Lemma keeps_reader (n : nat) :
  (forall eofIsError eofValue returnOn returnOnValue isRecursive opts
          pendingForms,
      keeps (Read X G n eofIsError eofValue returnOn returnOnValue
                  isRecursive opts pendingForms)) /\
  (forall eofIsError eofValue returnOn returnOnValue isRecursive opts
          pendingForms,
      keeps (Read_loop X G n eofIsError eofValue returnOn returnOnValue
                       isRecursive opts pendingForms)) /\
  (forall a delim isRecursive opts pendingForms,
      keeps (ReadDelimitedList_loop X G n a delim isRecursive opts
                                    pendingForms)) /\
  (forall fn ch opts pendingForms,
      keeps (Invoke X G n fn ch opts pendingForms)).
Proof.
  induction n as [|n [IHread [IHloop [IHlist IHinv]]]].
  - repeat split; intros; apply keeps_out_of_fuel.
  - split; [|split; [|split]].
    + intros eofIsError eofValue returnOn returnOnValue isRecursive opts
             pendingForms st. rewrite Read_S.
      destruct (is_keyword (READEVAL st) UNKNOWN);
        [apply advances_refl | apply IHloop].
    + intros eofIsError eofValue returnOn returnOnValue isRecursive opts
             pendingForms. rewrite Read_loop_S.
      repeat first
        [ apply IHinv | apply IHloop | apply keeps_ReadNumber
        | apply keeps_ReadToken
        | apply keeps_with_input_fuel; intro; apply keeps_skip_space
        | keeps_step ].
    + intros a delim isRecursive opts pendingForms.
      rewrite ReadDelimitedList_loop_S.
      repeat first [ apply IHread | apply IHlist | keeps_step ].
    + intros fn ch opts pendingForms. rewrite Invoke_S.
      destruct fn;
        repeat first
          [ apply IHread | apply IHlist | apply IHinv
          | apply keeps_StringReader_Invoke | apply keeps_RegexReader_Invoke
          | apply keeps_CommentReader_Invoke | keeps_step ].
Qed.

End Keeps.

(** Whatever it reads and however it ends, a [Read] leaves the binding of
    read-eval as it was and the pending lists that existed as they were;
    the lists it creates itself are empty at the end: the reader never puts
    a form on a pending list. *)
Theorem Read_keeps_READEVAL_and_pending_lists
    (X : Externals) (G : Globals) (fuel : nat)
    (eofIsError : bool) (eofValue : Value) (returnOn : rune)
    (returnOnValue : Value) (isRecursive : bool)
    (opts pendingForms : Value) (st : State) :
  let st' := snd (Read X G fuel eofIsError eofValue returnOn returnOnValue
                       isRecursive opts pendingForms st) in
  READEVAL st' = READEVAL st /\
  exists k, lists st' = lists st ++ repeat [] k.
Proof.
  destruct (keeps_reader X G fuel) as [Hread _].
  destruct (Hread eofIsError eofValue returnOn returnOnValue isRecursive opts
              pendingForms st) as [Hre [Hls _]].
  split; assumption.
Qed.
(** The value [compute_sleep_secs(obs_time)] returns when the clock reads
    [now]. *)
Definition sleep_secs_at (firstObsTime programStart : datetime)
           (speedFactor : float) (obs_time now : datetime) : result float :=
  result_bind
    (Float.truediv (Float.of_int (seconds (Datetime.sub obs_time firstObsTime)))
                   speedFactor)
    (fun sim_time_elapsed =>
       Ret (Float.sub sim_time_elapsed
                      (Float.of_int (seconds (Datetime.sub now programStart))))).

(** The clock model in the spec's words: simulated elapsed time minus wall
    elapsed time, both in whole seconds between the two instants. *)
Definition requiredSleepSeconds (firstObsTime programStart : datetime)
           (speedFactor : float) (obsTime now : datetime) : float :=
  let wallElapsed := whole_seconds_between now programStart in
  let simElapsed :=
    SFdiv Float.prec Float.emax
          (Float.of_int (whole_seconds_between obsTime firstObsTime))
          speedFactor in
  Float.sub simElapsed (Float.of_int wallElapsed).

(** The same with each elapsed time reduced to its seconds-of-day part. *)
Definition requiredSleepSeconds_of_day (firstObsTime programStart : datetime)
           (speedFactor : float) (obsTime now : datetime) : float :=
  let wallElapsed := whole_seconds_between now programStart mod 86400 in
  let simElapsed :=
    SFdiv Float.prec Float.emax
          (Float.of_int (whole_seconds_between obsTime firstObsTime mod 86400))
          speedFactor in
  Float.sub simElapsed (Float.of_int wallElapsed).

**WHAT THE TASK ASKS:**
Repeat every entry exactly as written above.

**WRITTEN SOLUTION:**
Lemma keeps_reader (n : nat) :
  (forall eofIsError eofValue returnOn returnOnValue isRecursive opts
          pendingForms,
      keeps (Read X G n eofIsError eofValue returnOn returnOnValue
                  isRecursive opts pendingForms)) /\
  (forall eofIsError eofValue returnOn returnOnValue isRecursive opts
          pendingForms,
      keeps (Read_loop X G n eofIsError eofValue returnOn returnOnValue
                       isRecursive opts pendingForms)) /\
  (forall a delim isRecursive opts pendingForms,
      keeps (ReadDelimitedList_loop X G n a delim isRecursive opts
                                    pendingForms)) /\
  (forall fn ch opts pendingForms,
      keeps (Invoke X G n fn ch opts pendingForms)).
Proof.
  induction n as [|n [IHread [IHloop [IHlist IHinv]]]].
  - repeat split; intros; apply keeps_out_of_fuel.
  - split; [|split; [|split]].
    + intros eofIsError eofValue returnOn returnOnValue isRecursive opts
             pendingForms st. rewrite Read_S.
      destruct (is_keyword (READEVAL st) UNKNOWN);
        [apply advances_refl | apply IHloop].
    + intros eofIsError eofValue returnOn returnOnValue isRecursive opts
             pendingForms. rewrite Read_loop_S.
      repeat first
        [ apply IHinv | apply IHloop | apply keeps_ReadNumber
        | apply keeps_ReadToken
        | apply keeps_with_input_fuel; intro; apply keeps_skip_space
        | keeps_step ].
    + intros a delim isRecursive opts pendingForms.
      rewrite ReadDelimitedList_loop_S.
      repeat first [ apply IHread | apply IHlist | keeps_step ].
    + intros fn ch opts pendingForms. rewrite Invoke_S.
      destruct fn;
        repeat first
          [ apply IHread | apply IHlist | apply IHinv
          | apply keeps_StringReader_Invoke | apply keeps_RegexReader_Invoke
          | apply keeps_CommentReader_Invoke | keeps_step ].
Qed.

End Keeps.

(** Whatever it reads and however it ends, a [Read] leaves the binding of
    read-eval as it was and the pending lists that existed as they were;
    the lists it creates itself are empty at the end: the reader never puts
    a form on a pending list. *)
Theorem Read_keeps_READEVAL_and_pending_lists
    (X : Externals) (G : Globals) (fuel : nat)
    (eofIsError : bool) (eofValue : Value) (returnOn : rune)
    (returnOnValue : Value) (isRecursive : bool)
    (opts pendingForms : Value) (st : State) :
  let st' := snd (Read X G fuel eofIsError eofValue returnOn returnOnValue
                       isRecursive opts pendingForms st) in
  READEVAL st' = READEVAL st /\
  exists k, lists st' = lists st ++ repeat [] k.
Proof.
  destruct (keeps_reader X G fuel) as [Hread _].
  destruct (Hread eofIsError eofValue returnOn returnOnValue isRecursive opts
              pendingForms st) as [Hre [Hls _]].
  split; assumption.
Qed.
(** The value [compute_sleep_secs(obs_time)] returns when the clock reads
    [now]. *)
Definition sleep_secs_at (firstObsTime programStart : datetime)
           (speedFactor : float) (obs_time now : datetime) : result float :=
  result_bind
    (Float.truediv (Float.of_int (seconds (Datetime.sub obs_time firstObsTime)))
                   speedFactor)
    (fun sim_time_elapsed =>
       Ret (Float.sub sim_time_elapsed
                      (Float.of_int (seconds (Datetime.sub now programStart))))).

(** The clock model in the spec's words: simulated elapsed time minus wall
    elapsed time, both in whole seconds between the two instants. *)
Definition requiredSleepSeconds (firstObsTime programStart : datetime)
           (speedFactor : float) (obsTime now : datetime) : float :=
  let wallElapsed := whole_seconds_between now programStart in
  let simElapsed :=
    SFdiv Float.prec Float.emax
          (Float.of_int (whole_seconds_between obsTime firstObsTime))
          speedFactor in
  Float.sub simElapsed (Float.of_int wallElapsed).

(** The same with each elapsed time reduced to its seconds-of-day part. *)
Definition requiredSleepSeconds_of_day (firstObsTime programStart : datetime)
           (speedFactor : float) (obsTime now : datetime) : float :=
  let wallElapsed := whole_seconds_between now programStart mod 86400 in
  let simElapsed :=
    SFdiv Float.prec Float.emax
          (Float.of_int (whole_seconds_between obsTime firstObsTime mod 86400))
          speedFactor in
  Float.sub simElapsed (Float.of_int wallElapsed).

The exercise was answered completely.